Recognition of the importance of aerosol transmission has critical implications for healthcare workers and patients. However, the conversation about appropriate protection has been obscured by the widespread use of the terms “mask” and “masking” to encompass anything worn on the face. These terms lack precision and suggest that everything worn on the face provides similar levels of source control and personal protection. In fact, there are large differences in the performance characteristics and effectiveness of different face coverings.

The most common face coverings in health care facilities are surgical masks (a term which encompasses procedure masks).
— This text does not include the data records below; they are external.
(* ===== verification/FileInv.v ===== *)
(** The table of open files of [File]: reference counts are exact, and a pipe lives
    exactly as long as one of its ends is open. *)

From Stdlib Require Import ZArith Lia.
From stdpp Require Import base list strings gmap relations.
From S2P Require Import Prelude Kstring Kalloc Blk Log Sleeplock Fs Pipe File.
Local Open Scope Z_scope.

Definition refs (o : list nat) (i : nat) : Z := Z.of_nat (count_occ Nat.eq_dec o i).

Lemma refs_perm o o' i : o ≡ₚ o' -> refs o i = refs o' i.
Proof. intros H. unfold refs. f_equal. by apply Permutation_count_occ. Qed.

Lemma refs_cons f o i : refs (f :: o) i = (if decide (i = f) then 1 else 0) + refs o i.
Proof.
  unfold refs. destruct (decide (i = f)) as [->|H].
  - rewrite count_occ_cons_eq by done. lia.
  - rewrite count_occ_cons_neq by done. lia.
Qed.

Lemma refs_nonneg o i : 0 <= refs o i.
Proof. unfold refs. lia. Qed.

(** The open files of each entry of [s]: [x] is a live end of the pipe at [a]. *)
Definition end_of (x : file) (a : Z) (w : bool) : Prop :=
  f_type x = FD_PIPE /\ f_pipe x = a /\ writable x = w /\ 0 < f_ref x.
Definition is_end (s : kern) (i : nat) (a : Z) (w : bool) : Prop := exists x, ftab s !! i = Some x /\ end_of x a w.
Definition is_open (p : pipe) (w : bool) : bool := if w then writeopen p else readopen p.

(** [o] lists the references that are held, and [l] the free pages. *)
Record files_ok (kend : Z) (s : kern) (o : list nat) (l : list Z) : Prop := mkFilesOk {
  fl_lock : ftlock s = false;
  fl_in : forall i, i ∈ o -> (i < length (ftab s))%nat;
  fl_refs : forall i x, ftab s !! i = Some x -> f_ref x = refs o i;
  fl_idle : forall i x, ftab s !! i = Some x -> f_ref x = 0 -> f_type x = FD_NONE;
  fl_open : forall a w, (exists i, is_end s i a w) <-> (exists p, pipes s !! a = Some p /\ is_open p w = true);
  fl_uniq : forall i j a w, is_end s i a w -> is_end s j a w -> i = j;
  fl_pipe : forall a p, pipes s !! a = Some p -> plock p = false /\ readopen p || writeopen p = true /\ page_ok kend a /\ a ∉ l;
  fl_mem : kmem_ok kend (km s) l;
}.

Lemma acquire_ft_run s : ftlock s = false -> acquire_ft s = (Ok tt, set_ftlock true s).
Proof. apply acquire_flag_run. Qed.

Lemma release_ft_run s : ftlock s = true -> release_ft s = (Ok tt, set_ftlock false s).
Proof. apply (release_flag_run ftlock set_ftlock). Qed.

Ltac unlock_ft := erewrite (bind_ok release_ft); [|by apply release_ft_run].

Lemma getf_run s i x : ftab s !! i = Some x -> getf i s = (Ok x, s).
Proof. intros H. unfold getf. mrun. by rewrite H. Qed.

Lemma updf_run s i x g : ftab s !! i = Some x -> updf i g s = (Ok tt, set_ftab (<[i := g x]> (ftab s)) s).
Proof. intros H. unfold updf. mrun. by rewrite H. Qed.

(** Replacing an entry by one that is the same end of the same pipe. *)
Lemma is_end_insert s s' i x x' : ftab s !! i = Some x -> ftab s' = <[i := x']> (ftab s) ->
  (forall a w, end_of x' a w <-> end_of x a w) -> forall j a w, is_end s' j a w <-> is_end s j a w.
Proof.
  intros Hx Hs Hsame j a w. unfold is_end. rewrite Hs. destruct (decide (j = i)) as [->|Hne].
  - rewrite list_lookup_insert_eq by by eapply lookup_lt_Some. rewrite Hx.
    split; intros (y & [= <-] & Hy); eexists; (split; [done|]); by apply Hsame.
  - rewrite list_lookup_insert_ne by done. done.
Qed.

Lemma files_ok_entry kend s s' o o' l i x x' :
  files_ok kend s o l -> ftab s !! i = Some x -> ftab s' = <[i := x']> (ftab s) ->
  pipes s' = pipes s -> km s' = km s -> ftlock s' = false ->
  (forall a w, end_of x' a w <-> end_of x a w) ->
  (forall j, j ∈ o' -> j ∈ o \/ j = i) -> (forall j, j <> i -> refs o' j = refs o j) ->
  f_ref x' = refs o' i -> (f_ref x' = 0 -> f_type x' = FD_NONE) -> files_ok kend s' o' l.
Proof.
  intros [H1 H2 H3 H4 H5 H6 H7 H8] Hx Hs Hp Hk Hl Hsame Hin Href Hri Hidle.
  pose proof (is_end_insert s s' i x x' Hx Hs Hsame) as He. pose proof (lookup_lt_Some _ _ _ Hx) as Hlt.
  split; rewrite ?Hp, ?Hk; try done.
  - intros j Hj. rewrite Hs, length_insert. destruct (Hin j Hj) as [Hj'| ->]; [by apply H2|done].
  - intros j y Hy. rewrite Hs in Hy. apply list_lookup_insert_Some in Hy as [(<- & <- & _)|(Hne & Hy)]; [done|].
    rewrite Href by done. by apply H3.
  - intros j y Hy. rewrite Hs in Hy. apply list_lookup_insert_Some in Hy as [(<- & <- & _)|(Hne & Hy)]; [done|]. by eapply H4.
  - intros a w. rewrite <- H5. split; intros (j & Hj); exists j; by apply He.
  - intros j k a w. rewrite !He. apply H6.
Qed.

Lemma files_ok_perm kend s o o' l : o ≡ₚ o' -> files_ok kend s o l -> files_ok kend s o' l.
Proof.
  intros Ho [H1 H2 H3 H4 H5 H6 H7 H8]. split; try done.
  - intros i Hi. apply H2. by rewrite Ho.
  - intros i x Hx. rewrite <- (refs_perm _ _ i Ho). by apply H3.
Qed.

(** ** Allocating and sharing *)

Lemma find_free_Some l : forall i f, find_free l i = Some f -> exists x, (l !! (f - i)%nat) = Some x /\ (i <= f)%nat /\ f_ref x = 0.
Proof.
  induction l as [|y l IH]; intros i f H; cbn [find_free] in H; [done|]. destruct (Z.eqb_spec (f_ref y) 0) as [E|E].
  - injection H as <-. exists y. by rewrite Nat.sub_diag.
  - destruct (IH _ _ H) as (x & Hx & Hi & Hr). exists x. split; [|split; [lia|done]].
    replace (f - i)%nat with (S (f - S i))%nat by lia. done.
Qed.

Lemma find_free_None l : forall i x, find_free l i = None -> x ∈ l -> f_ref x <> 0.
Proof.
  induction l as [|y l IH]; intros i x H Hx; cbn [find_free] in H; [by apply elem_of_nil in Hx|].
  destruct (Z.eqb_spec (f_ref y) 0); [done|]. apply elem_of_cons in Hx as [->|Hx]; [done|]. by eapply IH.
Qed.

Lemma filealloc_ok kend s o l : files_ok kend s o l ->
  match filealloc s with
  | (Ok (Some f), s') => (f ∉ o) /\ files_ok kend s' (f :: o) l /\ (forall j, j <> f -> ftab s' !! j = ftab s !! j)
      /\ exists x, ftab s' !! f = Some x /\ f_type x = FD_NONE /\ f_ref x = 1
  | (Ok None, s') => s' = s /\ forall i, (i < length (ftab s))%nat -> i ∈ o
  | _ => False
  end.
Proof.
  intros Hok. pose proof (fl_lock _ _ _ _ Hok) as Hl. unfold filealloc.
  rewrite (bind_ok _ _ _ _ _ (acquire_ft_run s Hl)). set (s1 := set_ftlock true s).
  rewrite (bind_ok (gets ftab) _ s1 s1 (ftab s) eq_refl).
  destruct (find_free (ftab s) 0) as [f|] eqn:E.
  - destruct (find_free_Some _ _ _ E) as (x & Hx & _ & Hr). rewrite Nat.sub_0_r in Hx.
    rewrite (bind_ok _ _ _ _ _ (updf_run s1 f x _ Hx)).
    unlock_ft. unfold ret.
    pose proof (fl_refs _ _ _ _ Hok f x Hx) as Hrefs. pose proof (fl_idle _ _ _ _ Hok f x Hx Hr) as Ht.
    assert (Hnot : f ∉ o).
    { intros Hin%list_elem_of_In%(count_occ_In Nat.eq_dec). unfold refs in Hrefs. lia. }
    split; [done|]. split; [|split].
    + apply (files_ok_entry kend s _ o _ l f x (set_fref 1 x) Hok Hx); try done.
      * intros a w. unfold end_of. cbn. rewrite Ht. split; intros (? & _); done.
      * intros j Hj. apply elem_of_cons in Hj as [->|]; auto.
      * intros j Hj. rewrite refs_cons, decide_False by done. lia.
      * rewrite refs_cons, decide_True by done. cbn. lia.
    + intros j Hj. cbn. by rewrite list_lookup_insert_ne.
    + exists (set_fref 1 x). split; [|done]. cbn. apply list_lookup_insert_eq. by eapply lookup_lt_Some.
  - unlock_ft. unfold ret. split.
    + unfold s1. destruct s; cbn in *. by subst.
    + intros i Hi. destruct (lookup_lt_is_Some_2 _ _ Hi) as [x Hx]. pose proof (fl_refs _ _ _ _ Hok i x Hx) as Hr.
      pose proof (find_free_None _ _ x E ltac:(by eapply list_elem_of_lookup_2)) as Hne.
      apply list_elem_of_In, (count_occ_In Nat.eq_dec). unfold refs in Hr. lia.
Qed.

Lemma held_ref kend s o l f : files_ok kend s o l -> f ∈ o -> exists x, ftab s !! f = Some x /\ 1 <= f_ref x /\ f_ref x = refs o f.
Proof.
  intros Hok Hf. destruct (lookup_lt_is_Some_2 _ _ (fl_in _ _ _ _ Hok f Hf)) as [x Hx]. exists x.
  pose proof (fl_refs _ _ _ _ Hok f x Hx) as Hr. split; [done|]. split; [|done].
  apply list_elem_of_In, (count_occ_In Nat.eq_dec) in Hf. unfold refs in Hr. lia.
Qed.

Lemma filedup_ok kend s o l f : files_ok kend s o l -> f ∈ o -> Z.of_nat (length o) < 2 ^ 31 - 1 ->
  exists s', filedup f s = (Ok f, s') /\ files_ok kend s' (f :: o) l.
Proof.
  intros Hok Hf Hlen. destruct (held_ref _ _ _ _ _ Hok Hf) as (x & Hx & H1 & Hr).
  unfold filedup. rewrite (bind_ok _ _ _ _ _ (acquire_ft_run s (fl_lock _ _ _ _ Hok))).
  set (s1 := set_ftlock true s). rewrite (bind_ok _ _ _ _ _ (getf_run s1 f x Hx)).
  rewrite (proj2 (Z.ltb_ge _ _)) by lia. rewrite (bind_ok _ _ _ _ _ (updf_run s1 f x _ Hx)).
  unlock_ft.
  assert (Hb : refs o f <= Z.of_nat (length o)) by (unfold refs; pose proof (count_occ_bound Nat.eq_dec f o); lia).
  rewrite s32_id by lia. eexists. split; [done|].
  apply (files_ok_entry kend s _ o _ l f x (set_fref (f_ref x + 1) x) Hok Hx); try done.
  - intros a w. unfold end_of. cbn. split; intros (? & ? & ? & ?); repeat split; auto; lia.
  - intros j Hj. apply elem_of_cons in Hj as [->|]; auto.
  - intros j Hj. rewrite refs_cons, decide_False by done. lia.
  - rewrite refs_cons, decide_True by done. cbn. lia.
  - cbn. lia.
Qed.

(** ** Closing *)

Definition shut (w : bool) (p : pipe) : pipe :=
  if w then mkPipe (plock p) (pdata p) (nread p) (nwrite p) (readopen p) false
  else mkPipe (plock p) (pdata p) (nread p) (nwrite p) false (writeopen p).

Lemma close_end_run p a k wk w : plock p = false ->
  close_end w (Pipe.mkP p a k wk) =
  (Ok (negb (is_open p (negb w))), Pipe.mkP (shut w p) a k (wk ++ [if w then CPipeRead a else CPipeWrite a])).
Proof.
  destruct p as [lk d nr nw ro wo]. cbn. intros ->. destruct w; cbn; [by rewrite andb_true_r|done].
Qed.

Lemma on_pipe_run {A} (m : M Pipe.pstate A) s a p r t :
  pipes s !! a = Some p -> m (Pipe.mkP p a (kkilled s) (kwoken s)) = (r, t) ->
  on_pipe a m s = (r, set_kwoken (pwoken t) (set_pipes (<[a := pp t]> (pipes s)) s)).
Proof. intros Hp Hm. unfold on_pipe. by rewrite Hp, Hm. Qed.
Definition parse (re : list Z) : pat :=
  match re with
  | r0 :: re' =>
      if r0 =? caret then let '(l, e) := parse_items re' in mkPat true l e
      else let '(l, e) := parse_items re in mkPat false l e
  | [] => mkPat false [] false
  end.

(** A word of the items at the front of the text. *)
Definition front (le : list item * bool) (text : list Z) : Prop :=
  exists w suf, text = w ++ suf /\ lang (fst le) w /\ (snd le = true -> suf = []).

Lemma matchstar_spec here c (P : list Z -> Prop) :
  (forall t, here t = true <-> P t) ->
  forall text, matchstar here c text = true <-> exists u v, text = u ++ v /\ Forall (stands_for c) u /\ P v.
Proof.
  intros H. induction text as [|x text IH]; cbn [matchstar].
  - destruct (here []) eqn:E.
    + split; [|done]. intros _. exists [], []. split; [done|]. split; [constructor|]. by apply H.
    + split; [done|]. intros (u & v & Huv & _ & Hv). symmetry in Huv. apply app_eq_nil in Huv as [-> ->].
      apply H in Hv. congruence.
  - destruct (here (x :: text)) eqn:E.
    + split; [|done]. intros _. exists [], (x :: text). split; [done|]. split; [constructor|]. by apply H.
    + assert (Hx : (x =? c) || (c =? dot) = true <-> stands_for c x).
      { unfold stands_for. rewrite orb_true_iff, !Z.eqb_eq. intuition. }
      split.
      * intros Hm. destruct ((x =? c) || (c =? dot)) eqn:Hc; [|done]. apply IH in Hm as (u & v & -> & Hu & Hv).
        exists (x :: u), v. split; [done|]. split; [constructor; [by apply Hx|done]|done].
      * intros (u & v & Huv & Hu & Hv). destruct u as [|y u]; cbn in Huv.
        -- subst v. apply H in Hv. congruence.
        -- injection Huv as <- ->. inversion Hu as [|? ? Hy Hu']; subst. rewrite (proj2 Hx Hy). apply IH. by exists u, v.
Qed.

Lemma front_many c l e text :
  front (Many c :: l, e) text <-> exists u v, text = u ++ v /\ Forall (stands_for c) u /\ front (l, e) v.
Proof.
  split.
  - intros (w & suf & -> & (u & v & -> & Hu & Hv) & He). exists u, (v ++ suf). split; [by rewrite app_assoc|].
    split; [done|]. by exists v, suf.
  - intros (u & v & -> & Hu & w & suf & -> & Hw & He). exists (u ++ w), suf. split; [by rewrite app_assoc|].
    split; [by exists u, w|done].
Qed.

Lemma front_one c l e text :
  front (One c :: l, e) text <-> exists x v, text = x :: v /\ stands_for c x /\ front (l, e) v.
Proof.
  split.
  - intros (w & suf & -> & (u & v & -> & (x & -> & Hx) & Hv) & He). exists x, (v ++ suf). split; [done|].
    split; [done|]. by exists v, suf.
  - intros (x & v & -> & Hx & w & suf & -> & Hw & He). exists (x :: w), suf. split; [done|].
    split; [exists [x], w; split; [done|]; split; [by exists x|done]|done].
Qed.

Lemma matchhere_literal r0 re1 text :
  (forall t, matchhere re1 t = true <-> front (parse_items re1) t) ->
  (if (r0 =? dollar) && (match re1 with [] => true | _ => false end) then
     match text with [] => true | _ => false end
   else match text with
        | x :: text' => if (r0 =? dot) || (r0 =? x) then matchhere re1 text' else false
        | [] => false end) = true
  <-> front (if (r0 =? dollar) && (match re1 with [] => true | _ => false end) then ([], true)
             else let '(l, e) := parse_items re1 in (One r0 :: l, e)) text.
Proof.
  intros IH. destruct ((r0 =? dollar) && _) eqn:Hd.
  - split.
    + destruct text; [|done]. intros _. by exists [], [].
    + intros (w & suf & -> & Hw & He). cbn in Hw. subst w. by rewrite (He eq_refl).
  - destruct (parse_items re1) as [l e]. rewrite front_one. split.
    + destruct text as [|x text]; [done|]. intros Hm. destruct ((r0 =? dot) || (r0 =? x)) eqn:Hx; [|done].
      apply orb_true_iff in Hx. rewrite !Z.eqb_eq in Hx. exists x, text. split; [done|]. split; [done|]. by apply IH.
    + intros (x & v & -> & Hx & Hv). unfold stands_for in Hx. apply IH in Hv.
      assert ((r0 =? dot) || (r0 =? x) = true) as -> by (rewrite orb_true_iff, !Z.eqb_eq; done). done.
Qed.

Lemma matchhere_spec_n n : forall re text, (length re <= n)%nat ->
  matchhere re text = true <-> front (parse_items re) text.
Proof.
  induction n as [|n IH]; intros [|r0 re1] text Hn; cbn [length] in Hn; try lia.
  - split; [|done]. intros _. by exists [], text.
  - split; [|done]. intros _. by exists [], text.
  - assert (IH1 : forall t, matchhere re1 t = true <-> front (parse_items re1) t) by (intros t; apply IH; lia).
    pose proof (matchhere_literal r0 re1 text IH1) as Hlit. cbn [matchhere parse_items].
    destruct re1 as [|r1 re2]; [exact Hlit|]. destruct (r1 =? star); [|exact Hlit].
    destruct (parse_items re2) as [l e] eqn:Hp. rewrite front_many. apply matchstar_spec.
    intros t. rewrite <- Hp. apply IH. cbn [length] in Hn. lia.
Qed.
(** Taking a block keeps the invariant: it joins the blocks in use. *)
Lemma take_run s bs us l1 y x l2 n :
  wf s bs us -> (base, 0) :: bs = l1 ++ y :: x :: l2 -> 1 <= n <= x.2 ->
  exists s' bs', take_part n y.1 x.1 s = (Ok (taken_at n x + 8), s')
    /\ us !! taken_at n x = None /\ wf s' bs' (<[taken_at n x := n]> us) /\ os s' = os s
    /\ units bs' + n = units bs.
Proof.
  intros W El Hn. pose proof (wf_link _ _ _ W) as Wl. pose proof (wf_sorted _ _ _ W) as Ws. pose proof (wf_brk _ _ _ W) as Wb.
  assert (forall z, z ∈ l1 ++ y :: x :: l2 -> 0 <= z.2 /\ base <= z.1 /\ fin z <= brk (os s)) as Hnodes
    by (intros z Hz; apply (wf_nodes s bs us z W); by rewrite El).
  assert (exists l1', l1 ++ [y] = (base, 0) :: l1' /\ bs = l1' ++ x :: l2) as (l1' & Ely & Ebs).
  { destruct l1 as [|z l1]; cbn in El; injection El as <- ->; [by exists []|]. exists (l1 ++ [y]). split; [done|].
    by rewrite <- app_assoc. }
  pose proof (wf_okb _ _ _ W) as Hbs. rewrite Ebs in Hbs. apply Forall_app in Hbs as Hbs'. destruct Hbs' as [B1 B2].
  apply Forall_cons in B2 as [Bx B2].
  destruct (take_okb _ _ _ _ Bx Hn) as [Hleft Htaken].
  rewrite El in Wl, Ws. pose proof Wl as Wl'. apply linked_app in Wl' as [_ (Ly1 & Ly2 & Lx1 & Lx2 & _)].
  pose proof Ws as Ws'. apply sorted_app in Ws' as (_ & (Sy & Sx & _) & _). apply Forall_cons in Sy as [Syx _].
  destruct (Hnodes y ltac:(apply elem_of_app; right; left)) as (Y1 & Y2 & Y3).
  destruct (Hnodes x ltac:(apply elem_of_app; right; right; left)) as (X1 & X2 & X3).
  destruct (take_steps s n y x (hd_addr l2 base) Lx1 Lx2 Ly1 Ly2 Hn) as (s' & E & Ef & Eo & Et & Ey & Ex & Ea);
    [lia|lia|unfold before, fin in Syx; lia|unfold before, fin in *; lia|].
  assert (us !! taken_at n x = None) as Hnone.
  { destruct (us !! taken_at n x) as [m|] eqn:Eu; [exfalso|done]. destruct Htaken as (_ & _ & _ & H).
    destruct (H _ _ Eu) as [? Hd]. apply disjoint_ne in Hd; cbn in *; lia. }
  exists s', (l1' ++ left_of n x ++ l2). split; [done|]. split; [done|].
  assert ((base, 0) :: l1' ++ left_of n x ++ l2 = l1 ++ y :: left_of n x ++ l2) as El'.
  { change ((base, 0) :: l1' ++ left_of n x ++ l2) with (((base, 0) :: l1') ++ left_of n x ++ l2). rewrite <- Ely.
    by rewrite <- app_assoc. }
  assert (Forall (okb (brk (os s)) us) (l1' ++ left_of n x ++ l2)) as Hok by (rewrite !Forall_app; done).
  split; [|split; [done|rewrite Ebs, !units_app, left_of_units; unfold units; cbn; lia]].
  constructor; rewrite ?Eo.
  - rewrite Ef, El', map_app, elem_of_app. right. left.
  - rewrite El'. apply (take_linked (hdr s)); try done. apply Forall_forall. intros z Hz. by apply Hnodes.
  - rewrite El'. by apply take_sorted.
  - done.
  - eapply Forall_impl; [exact Hok|]. by intros z (? & ? & ? & _).
  - intros u m [[<- <-]|[Hne Hu]]%lookup_insert_Some.
    + destruct Htaken as (T1 & T2 & T3 & _). repeat split; try done. intros z Hz.
      apply (taken_disjoint l1 y x l2); [done|done|]. rewrite <- app_assoc. cbn. rewrite <- El'. by right.
    + destruct (wf_used _ _ _ W u m Hu) as (U1 & U2 & U3 & U4 & U5). repeat split; try done.
      * rewrite Ea; [done| | |done]; [|destruct Bx as (? & _ & _ & H); destruct (H u m Hu) as [_ Hd]; apply disjoint_ne in Hd; done].
        intros ->. destruct l1 as [|z l1]; cbn in El; injection El as <- ->; [cbn in U2; lia|].
        assert (y ∈ l1 ++ y :: x :: l2) as Hy by (apply elem_of_app; right; left).
        pose proof (U5 y Hy) as Hd. destruct (proj1 (Forall_forall _ _) (wf_free _ _ _ W) y Hy) as [P1 _].
        apply disjoint_ne in Hd; cbn in *; done.
      * intros z Hz. by apply (proj1 (Forall_forall _ _) Hok z Hz).
  - assert (forall u m, us !! u = Some m -> disjoint (u, m) (taken_at n x, n)) as Ht by (intros u m Hu; by apply Htaken).
    intros u m u' m' [[<- <-]|[H1 H2]]%lookup_insert_Some [[<- <-]|[H3 H4]]%lookup_insert_Some Hne; [done| | |].
    + destruct (Ht _ _ H4); [by right|by left].
    + by apply Ht.
    + by apply (wf_apart _ _ _ W).
Qed.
Most surgical masks are not designed to fit tightly against the face and thus have a limited impact on inward and outward movement of smaller particles because air can move freely around the edges of the mask instead of through the filtering material. In addition, surgical masks are typically constructed of filtering material that is not as effective as the material used for respirators. Surgical masks have been worn during surgery with the intention of preventing bacterial infection of surgical wounds from droplets generated by surgical personnel, although efficacy for this purpose is questionable (24). Since the HIV epidemic, surgical masks have also been deployed as protection against splashes with blood or other body fluids. Efficacy of surgical masks for protection against aerosol transmission is limited (25–27).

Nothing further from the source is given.